*** Opening of Record extracts ***
(* ===== verification/Opts.v ===== *)
(** * Command line options of generators ([src/support/testlib.h], lines 5425
    to 5837 and 6150 to 6203)

    [prepareOpts] collects [-key=value], [-key value], [-kNum] and [-flag]
    arguments; the [opt] functions read them as text, as an integral type or
    as a floating type, after [parseExponentialOptValue] has rewritten an
    exponential notation.

    Values are parsed with the x87 [long double] (64-bit significand) next to
    the integral type; a signed overflow is undefined.  The parsers call each
    other on the two sides of the exponent mark; the recursion ends at depth
    two because the sides hold no mark. *)

From Stdlib Require Import SpecFloat.
From S2P Require Import Prelude Text Doubles Readers Validator Streams World Pattern Reading Numbers Register.

(** ** Parsing the command line *)

(** [isalpha], [isdigit] in the C locale. *)
Definition isalpha (c : ascii) : bool :=
  let x := char_to_int c in ((65 <=? x) && (x <=? 90)) || ((97 <=? x) && (x <=? 122)).

Definition getOptType (s : bytes) : Z :=
  if zlen s <=? 1 then 0
  else if bool_decide (char_at s 0 = "-"%char) then
    if isalpha (char_at s 1) then 1
    else if bool_decide (char_at s 1 = "-"%char) then (if isalpha (char_at s 2) then 2 else 0)
    else 0
  else 0.

(** [opts[key].value = val]. *)
Definition set_opt (key val : bytes) (opts : gmap bytes TestlibOpt) : gmap bytes TestlibOpt :=
  <[key := MkOpt val (match opts !! key with Some o => opt_used o | None => false end)]> opts.

(** The key and value at the head of the arguments that are left, and the
    number of arguments taken. *)
Definition parse_pair (arg : bytes) (type : Z) (next : option bytes) : bytes * bytes * Z :=
  let key := zdrop type arg in
  match find_char "="%char key with
  | Some sep => (substr key 0 sep, zdrop (sep + 1) key, 1)
  | None =>
      match next with
      | Some value =>
          if getOptType value =? 0 then (key, value, 2)
          else if (1 <? zlen key) && is_digit (char_at key 1)
          then (substr key 0 1, zdrop 1 key, 1)
          else (key, $"true", 1)
      | None =>
          if (1 <? zlen key) && is_digit (char_at key 1)
          then (substr key 0 1, zdrop 1 key, 1)
          else (key, $"true", 1)
      end
  end.

Definition parseOpt (argv : list bytes) (index : Z) (opts : gmap bytes TestlibOpt)
  : Z * gmap bytes TestlibOpt :=
  match znth argv index with
  | None => (0, opts)
  | Some arg =>
      let type := getOptType arg in
      if 0 <? type then
        let '(key, val, inc) := parse_pair arg type (znth argv (index + 1)) in
        (inc, set_opt key val opts)
      else (1, opts)
  end.

(** [for (index = 1; index < n; index += parseOpt(n, argv, index, opts));] *)
Fixpoint parse_all (fuel : nat) (argv : list bytes) (index : Z) (opts : gmap bytes TestlibOpt)
  : gmap bytes TestlibOpt :=
  match fuel with
  | O => opts
  | S fuel =>
      if index <? zlen argv then
        let '(inc, opts) := parseOpt argv index opts in parse_all fuel argv (index + inc) opts
      else opts
  end.

Definition prepareOpts (argv : list bytes) : M unit :=
  if zlen argv <=? 0
  then noreturn (__testlib_fail ($"Opts: expected argc>=0 but found " ++ toString (zlen argv)))
  else
    do* modify (put_testlib_opts (parse_all (length argv) argv 1 ∅)) in
    modify (put_testlib_argv argv).

Definition __testlib_indexToArgv (index : Z) : M bytes :=
  let* argv := gets __testlib_argv in
  match znth argv index with
  | Some arg => ret arg
  | None => noreturn (__testlib_fail ($"Opts: index '" ++ toString index
                        ++ $"' is out of range [0," ++ toString (zlen argv) ++ $")"))
  end.

Definition __testlib_keyToOpts (key : bytes) : M bytes :=
  let* opts := gets __testlib_opts in
  match opts !! key with
  | None => noreturn (__testlib_fail ($"Opts: unknown key '" ++ compress key ++ $"'"))
  | Some o =>
      do* modify (put_testlib_opts (<[key := MkOpt (opt_value o) true]> opts)) in
      ret (opt_value o)
  end.

(** ** Values *)

Inductive value_of (A : Type) :=
| Value (a : A)
| Refused (message : bytes)
| Undefined.
Arguments Value {A}. Arguments Refused {A}. Arguments Undefined {A}.

Definition vbind {A B} (m : value_of A) (k : A -> value_of B) : value_of B :=
  match m with
  | Value a => k a
  | Refused message => Refused message
  | Undefined => Undefined
  end.

Notation "'val*' x := m 'in' k" := (vbind m (fun x => k))
  (at level 10, x pattern, m at level 100, k at level 200) : judge_scope.

Definition refuse {A} (what s : bytes) : value_of A :=
  Refused ($"Opts: expected " ++ what ++ $" but '" ++ compress s ++ $"' found").

(** [long double]. *)
Abbreviation ldouble := spec_float.
Definition ladd : ldouble -> ldouble -> ldouble := SFadd 64 16384.
Definition lsub : ldouble -> ldouble -> ldouble := SFsub 64 16384.
Definition lmul : ldouble -> ldouble -> ldouble := SFmul 64 16384.
Definition ldiv : ldouble -> ldouble -> ldouble := SFdiv 64 16384.
Definition ldouble_of_Z (n : Z) : ldouble := binary_normalize 64 16384 n 0 false.

(** A conversion between the two formats; [double] values are exact as
    [long double]. *)
Definition ldouble_of (x : double) : ldouble :=
  match x with
  | S754_finite s m e => binary_normalize 64 16384 (if s then Zneg m else Zpos m) e s
  | _ => x
  end.
Definition double_of (x : ldouble) : double :=
  match x with
  | S754_finite s m e => binary_normalize 53 1024 (if s then Zneg m else Zpos m) e s
  | _ => x
  end.

(** The integral types: [int], [unsigned int], [long long] (and [long]),
    [unsigned long long] (and [unsigned long]). *)
Record int_type := IntType { signed : bool; width : Z }.
Definition T_int := IntType true 32.
Definition T_uint := IntType false 32.
Definition T_ll := IntType true 64.
Definition T_ull := IntType false 64.

(** The result of an operation of exact value [x]. *)
Definition arith (T : int_type) (x : Z) : value_of Z :=
  if signed T then
    if (- 2 ^ (width T - 1) <=? x) && (x <? 2 ^ (width T - 1)) then Value x else Undefined
  else Value (uwrap (width T) x).

(** The two accumulators over the digits. *)
Fixpoint integral_loop (T : int_type) (s_ s : bytes) (value : Z) (about : ldouble)
  : value_of (Z * ldouble) :=
  match s with
  | [] => Value (value, about)
  | c :: s =>
      let x := char_to_int c in
      if (x <? 48) || (57 <? x) then refuse ($"integer") s_
      else
        val* tens := arith T (value * 10) in
        val* sum := arith T (tens + x) in
        val* value := arith T (sum - 48) in
        integral_loop T s_ s value
          (lsub (ladd (lmul about (ldouble_of_Z 10)) (ldouble_of_Z x)) (ldouble_of_Z 48))
  end.

(** The end of [optValueToIntegral], on the rewritten text [s]. *)
Definition integral_of (T : int_type) (nonnegative : bool) (s_ s : bytes) : value_of Z :=
  match s with
  | [] => refuse ($"integer") s_
  | c :: rest =>
      let minus := bool_decide (c = "-"%char) in
      if minus && nonnegative then refuse ($"non-negative integer") s_
      else
        let sign := if minus then -1 else 1 in
        val* (value, about) := integral_loop T s_ (if minus then rest else s) 0 dzero in
        val* value := arith T (value * sign) in
        let about := lmul about (ldouble_of_Z sign) in
        if SFltb (ldouble_of (decimal false 1 (-1))) (SFabs (lsub (ldouble_of_Z value) about))
        then Refused ($"Opts: integer overflow: expected integer but '" ++ compress s_ ++ $"' found")
        else Value value
  end.

Fixpoint floating_loop (s_ s : bytes) (value mul : ldouble) (period : bool) : value_of ldouble :=
  match s with
  | [] => Value value
  | c :: s =>
      let x := char_to_int c in
      if bool_decide (c = "."%char) then
        if period then refuse ($"float number") s_ else floating_loop s_ s value mul true
      else
        let mul := if period then lmul mul (ldouble_of_Z 10) else mul in
        if (x <? 48) || (57 <? x) then refuse ($"float number") s_
        else
          floating_loop s_ s
            (if period then ladd value (ldiv (ldouble_of_Z (x - 48)) mul)
             else lsub (ladd (lmul value (ldouble_of_Z 10)) (ldouble_of_Z x)) (ldouble_of_Z 48))
            mul period
  end.

(** The end of [optValueToLongDouble]. *)
Definition floating_of (s_ s : bytes) : value_of ldouble :=
  match s with
  | [] => refuse ($"float number") s_
  | c :: rest =>
      let minus := bool_decide (c = "-"%char) in
      val* value := floating_loop s_ (if minus then rest else s) dzero (ldouble_of_Z 1) false in
      Value (lmul value (ldouble_of_Z (if minus then -1 else 1)))
  end.

(** ** Exponential notation *)

Definition is_mark (c : ascii) : bool := bool_decide (c = "e"%char) || bool_decide (c = "E"%char).

(** The position of the only exponent mark. *)
Fixpoint mark_loop (s_ s : bytes) (i : Z) (pos : option Z) : value_of (option Z) :=
  match s with
  | [] => Value pos
  | c :: s =>
      if is_mark c then
        match pos with
        | Some _ => refuse ($"typical exponential notation") s_
        | None => mark_loop s_ s (i + 1) (Some i)
        end
      else mark_loop s_ s (i + 1) pos
  end.

Definition drop_plus (s : bytes) : bytes :=
  match s with
  | c :: s' => if bool_decide (c = "+"%char) then s' else s
  | [] => []
  end.

Definition put_char (i : Z) (c : ascii) (s : bytes) : bytes := ztake i s ++ [c] ++ zdrop (i + 1) s.
Definition insert_char (i : Z) (c : ascii) (s : bytes) : bytes := ztake i s ++ [c] ++ zdrop i s.

(** One turn of [for (int i = 0; i < +ne; i++)]. *)
Definition mul_ten (num : bytes) : bytes :=
  match find_char "."%char num with
  | None => num ++ $"0"
  | Some sep =>
      if sep + 1 =? zlen num then put_char sep "0"%char num
      else put_char sep (char_at num (sep + 1)) (put_char (sep + 1) "."%char num)
  end.

(** One turn of [for (int i = 0; i < -ne; i++)]: inserting before the first
    character of an empty text is undefined. *)
Definition div_ten (num : bytes) : value_of bytes :=
  match find_char "."%char num with
  | None => if zlen num =? 0 then Undefined else Value (insert_char (zlen num - 1) "."%char num)
  | Some sep =>
      if sep =? 0 then Value (insert_char 1 "0"%char num)
      else Value (put_char sep (char_at num (sep - 1)) (put_char (sep - 1) "."%char num))
  end.

Fixpoint times {A} (n : nat) (f : A -> value_of A) (a : A) : value_of A :=
  match n with
  | O => Value a
  | S n => val* a := f a in times n f a
  end.

(** [while (!num.empty() && num[0] == '0') num = num.substr(1);] *)
Fixpoint drop_zeroes (num : bytes) : bytes :=
  match num with
  | c :: num' => if bool_decide (c = "0"%char) then drop_zeroes num' else num
  | [] => []
  end.

Definition has_point (num : bytes) : bool := bool_decide ("."%char ∈ num).

(** The zeroes at the end of a text with a point; [num.back()] of the text
    backwards is its head. *)
Definition drop_last_zeroes (num : bytes) : bytes :=
  if has_point num then reverse (drop_zeroes (reverse num)) else num.

Definition drop_last_point (num : bytes) : bytes :=
  match reverse num with
  | c :: r => if bool_decide (c = "."%char) then reverse r else num
  | [] => num
  end.

Definition add_zero (num : bytes) : bytes :=
  match num with
  | [] => $"0"
  | c :: _ => if bool_decide (c = "."%char) then "0"%char :: num else num
  end.

Definition normalize_number (num : bytes) : bytes :=
  add_zero (drop_last_point (drop_last_zeroes (drop_zeroes num))).

Fixpoint parse_exponential (depth : nat) (s : bytes) : value_of bytes :=
  match depth with
  | O => Undefined
  | S depth =>
      val* pos := mark_loop s s 0 None in
      match pos with
      | None => Value s
      | Some pos =>
          let e := drop_plus (zdrop (pos + 1) s) in
          if bool_decide (e = []) || (20 <? zlen e)
          then refuse ($"typical exponential notation") s
          else
            val* e' := parse_exponential depth e in
            val* ne := integral_of T_int false e e' in
            let num := ztake pos s in
            if 20 <? zlen num then refuse ($"typical exponential notation") s
            else
              let num := drop_plus num in
              val* num' := parse_exponential depth num in
              val* _ := floating_of num num' in
              let minus := bool_decide (char_at num 0 = "-"%char) in
              let num := if minus then zdrop 1 num else num in
              val* num := times (Z.to_nat ne) (fun num => Value (mul_ten num)) num in
              val* num := times (Z.to_nat (- ne)) div_ten num in
              Value ((if minus then $"-" else []) ++ normalize_number num)
      end
  end.

Definition parseExponentialOptValue (s : bytes) : value_of bytes := parse_exponential 2 s.

Definition optValueToIntegral (T : int_type) (s_ : bytes) (nonnegative : bool) : value_of Z :=
  val* s := parseExponentialOptValue s_ in integral_of T nonnegative s_ s.

Definition optValueToLongDouble (s_ : bytes) : value_of ldouble :=
  val* s := parseExponentialOptValue s_ in floating_of s_ s.

(** ** [opt] *)

Definition lift_value {A} (m : value_of A) : M A :=
  match m with
  | Value a => ret a
  | Refused message => noreturn (__testlib_fail message)
  | Undefined => stuck
  end.

Definition has_opt (key : bytes) : M bool :=
  do* modify (put_testlib_ensureNoUnusedOptsFlag true) in
  gets (fun w => bool_decide (is_Some (__testlib_opts w !! key))).

(** The types an option is read at. *)
Definition text_value (s : bytes) : M bytes := ret s.
Definition long_double_value (s : bytes) : M ldouble := lift_value (optValueToLongDouble s).
Definition double_value (s : bytes) : M double :=
  let* x := long_double_value s in ret (double_of x).
Definition integral_value (T : int_type) (s : bytes) : M Z :=
  lift_value (optValueToIntegral T s (negb (signed T))).

(** [value] is the text as it stands. *)
Definition bool_value (where_ value : bytes) : M bool :=
  if bool_decide (value = $"true") || bool_decide (value = $"1") then ret true
  else if bool_decide (value = $"false") || bool_decide (value = $"0") then ret false
  else noreturn (__testlib_fail ($"Opts: " ++ where_ ++ $": expected bool true/false or 0/1 but '"
                                 ++ compress value ++ $"' found")).

(** [opt<T>(index)], [opt<bool>(index)] and the version with a default. *)
Definition opt_index {A} (read : bytes -> M A) (index : Z) : M A :=
  let* s := __testlib_indexToArgv index in read s.
Definition opt_index_bool (index : Z) : M bool :=
  let* s := __testlib_indexToArgv index in
  bool_value ($"opt by index '" ++ toString index ++ $"'") s.
Definition opt_index_default {A} (get : Z -> M A) (index : Z) (default_value : A) : M A :=
  let* argv := gets __testlib_argv in
  if zlen argv <=? index then ret default_value else get index.

(** [opt<T>(key)]; a missing [bool] key is [false]. *)
Definition opt_key {A} (read : bytes -> M A) (key : bytes) : M A :=
  let* s := __testlib_keyToOpts key in read s.
Definition opt_key_bool (key : bytes) : M bool :=
  let* found := has_opt key in
  if negb found then ret false
  else let* s := __testlib_keyToOpts key in bool_value ($"key '" ++ compress key ++ $"'") s.
Definition opt_key_default {A} (get : bytes -> M A) (key : bytes) (default_value : A) : M A :=
  let* found := has_opt key in
  if negb found then ret default_value else get key.

Definition suppressEnsureNoUnusedOpts : M unit :=
  modify (put_testlib_ensureNoUnusedOptsSuppressed true).

Example exp_ex : parseExponentialOptValue <$> [ $"1e3"; $"-1.25E+1"; $"12e-3"; $"007"; $"0.0e5"; $"-e-1" ]
  = [Value ($"1000"); Value ($"-12.5"); Value ($"0.012"); Value ($"007"); Value ($"0"); Undefined].
Proof. vm_compute. reflexivity. Qed.
Example int_ex : (fun s => optValueToIntegral T_int s false) <$> [ $"-42"; $"1e9"; $"-"; $"2147483647" ]
  = [Value (-42); Value 1000000000; Value 0; Undefined].
Proof. vm_compute. reflexivity. Qed.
*** Close of Record extracts ***
### Exercise goal:
Look back at the entries above and repeat, unchanged, every line from the line holding "bytes -> M A) (index" through the line holding "toString index ++".

### Written reply:
Definition opt_index {A} (read : bytes -> M A) (index : Z) : M A :=
  let* s := __testlib_indexToArgv index in read s.
Definition opt_index_bool (index : Z) : M bool :=
  let* s := __testlib_indexToArgv index in
  bool_value ($"opt by index '" ++ toString index ++ $"'") s.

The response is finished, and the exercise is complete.